Where the records below reach the line containing "(** Snapshot semantics: whatever", start transcribing, and end with the line containing "thread and raises AlreadySavingError. *)", exactly and with nothing else added.

(Data extracted from a collection)
--- START ---

(** * Product catalog: the product service, the product form and the product list

    A shallow embedding of the TypeScript sources
      - services/productService.ts   (createProduct, getProducts, updateProduct,
                                      deleteProduct, getProductById),
      - components/products/ProductForm.tsx  (checkFormValidity, handleSubmit),
      - components/products/ProductList.tsx  (refreshProductList, handleFilter,
                                      applyFilters, handleProductRemoval),
    together with a model of the two collaborators the sources rely on: the
    JavaScript primitives they call ([trim], [Number], truthiness) and the
    query-builder client of the backend data service.

    Conventions.
      - A JavaScript string is a Rocq [string]; every character stands for one
        code unit below 256.
      - A JavaScript number is a [number]: NaN, the two infinities, or a finite
        value kept as a rational; [Number] rounds the text it reads to the
        nearest double.
      - A timestamp is an integer count of milliseconds; the ISO text produced
        by [toISOString] orders the same way.
      - An awaited call that may throw returns a [result]. *)

From Stdlib Require Import Bool List String Ascii ZArith QArith Lia DecimalString.
From Stdlib Require Import Permutation Sorting.Sorted.
Import ListNotations.

Local Open Scope string_scope.
Local Open Scope Z_scope.

(** ** Results of calls that may throw *)

Inductive result (A : Type) : Type :=
| Ok (a : A)
| Err (message : string).
Arguments Ok {A} a.
Arguments Err {A} message.

Definition bind {A B : Type} (r : result A) (k : A -> result B) : result B :=
  match r with
  | Ok a => k a
  | Err m => Err m
  end.

Notation "'let*' x ':=' r 'in' k" := (bind r (fun x => k))
  (at level 10, x name, r at level 100, k at level 200, only parsing).

(** ** JavaScript primitives used by the sources *)

Module JS.

Definition chars := list ascii.

Definition code (c : ascii) : N := N_of_ascii c.

(** WhiteSpace and LineTerminator code units below 256: TAB, LF, VT, FF, CR,
    SPACE and NO-BREAK SPACE. *)
Definition is_space (c : ascii) : bool :=
  let n := code c in
  ((9 <=? n) && (n <=? 13) || (n =? 32) || (n =? 160))%N.
Definition locked (s : System) : Prop :=
  lockFlags (window s) = (false, false).

Definition quiet (e : Event) : Prop :=
  match e with
  | SelectionChanged _ | Deliver => False
  | _ => True
  end.

Definition frozen (doc : option Document) (s : System) : Prop :=
  m_actions (window s) = allDisabled /\ m_document (window s) = doc.

(** What a thread saving to [file] has written is, if anything, the
    document [doc] as PdfSaver renders it. *)
Definition writesOnly (doc : option Document) (file : File) (t : Worker)
  : Prop :=
  w_file t = file /\
  (w_written t = None \/
   w_written t = doc ≫= (fun d => save d file)).

(** The phase of the save coordinator, which the window keeps in
    m_isSavingDocument. *)
Inductive Phase : Set := Idle | Saving.

Definition phase (w : AppWindow) : Phase :=
  if m_isSavingDocument w then Saving else Idle.

(** What a step of thread [t] does to the window and to the main loop. *)
Definition stepWindow (t : Worker) (w : AppWindow) : AppWindow :=
  match w_pc t with
  | AtCatch =>
      logError ("The destination file was: " +:+ file_path (w_file t))
               (logError "Saving the document failed" w)
  | AtClearFlag => with_isSavingDocument false w
  | _ => w
  end.

Definition stepMainLoop (t : Worker) (q : list Dispatcher)
  : list Dispatcher :=
  match w_pc t with
  | AtEmitSaved => q ++ [m_savedDispatcher]
  | AtCatch => q ++ [m_savingFailedDispatcher]
  | _ => q
  end.

(** The terminal signal that belongs to a thread: success when its save
    wrote something, failure otherwise. *)
Definition terminalOf (t : Worker) : Dispatcher :=
  match w_written t with
  | Some _ => m_savedDispatcher
  | None => m_savingFailedDispatcher
  end.


(** The managed flags say what the selection and the history allow. *)
Definition inSync (w : AppWindow) : Prop :=
  exists d, m_document w = Some d /\
            m_actions w = syncedActions (m_view_selected w) d.

(** What thread [i] has written so far. *)
Definition writtenBy (i : nat) (s : System) : option Bytes :=
  threads s !! i ≫= w_written.

(** What PdfSaver makes of the document the window holds. *)
Definition bytesOf (s : System) (file : File) : option Bytes :=
  m_document (window s) ≫= (fun d => save d file).

(** Files and sessions to run the code on. *)
Definition threePages : File := mkFile "three.pdf" (Some 3%nat) true.
Definition corrupt : File := mkFile "corrupt.pdf" None true.
Definition destination : File := mkFile "out.pdf" None true.
Definition otherDestination : File := mkFile "other.pdf" None true.
Definition readOnly : File := mkFile "locked.pdf" None false.

(** A document is open, its first page selected and rotated right. *)
Definition edited : System :=
  @run sampleCodec
       [Activate OpenAction (Some threePages); SelectionChanged [0%nat];
        Activate RotateRightAction None]
       (@initial sampleCodec None).

(** The same session with a save to [destination] requested. *)
Definition saving : System :=
  @exec sampleCodec (Activate SaveAction (Some destination)) edited.

Section Statements.
Context `{codec : KeyFileCodec}.

(** Snapshot semantics: whatever happens after the save was requested,
    what the save writes is the document as it was at the request. *)
Definition snapshotSemantics (s : System) (file : File)
           (es : list Event) : Prop :=
  forall bytes,
    writtenBy (length (threads s)) (run es (trySaveDocument file s))
    = Some bytes ->
    bytesOf s file = Some bytes.

(** Failing fast: a save requested while one is in flight starts no
    thread and raises AlreadySavingError. *)
Definition failsFast (s : System) (file : File) : Prop :=
  phase (window s) = Saving ->
  let s' := exec (Activate SaveAction (Some file)) s in
  threads s' = threads s /\ AlreadySavingError ∈ raised (window s').

End Statements.

End AppNotions.

(** ** Further notions *)

Module SessionNotions.
Import Backend Settings App AppNotions.

#[global] Instance Action_eq_dec : EqDecision Action.
Proof. solve_decision. Defined.

(** The codec reads back what it writes for the three values of [ws]. *)
Definition readsBack `{codec : KeyFileCodec} (ws : WindowState) : Prop :=
  parse_integer (print_integer (width ws)) = Some (width ws) /\
  parse_integer (print_integer (height ws)) = Some (height ws) /\
  parse_boolean (print_boolean (isMaximized ws)) = Some (isMaximized ws).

--- END ---

• Solution below
(** Snapshot semantics: whatever happens after the save was requested,
    what the save writes is the document as it was at the request. *)
Definition snapshotSemantics (s : System) (file : File)
           (es : list Event) : Prop :=
  forall bytes,
    writtenBy (length (threads s)) (run es (trySaveDocument file s))
    = Some bytes ->
    bytesOf s file = Some bytes.

(** Failing fast: a save requested while one is in flight starts no
    thread and raises AlreadySavingError. *)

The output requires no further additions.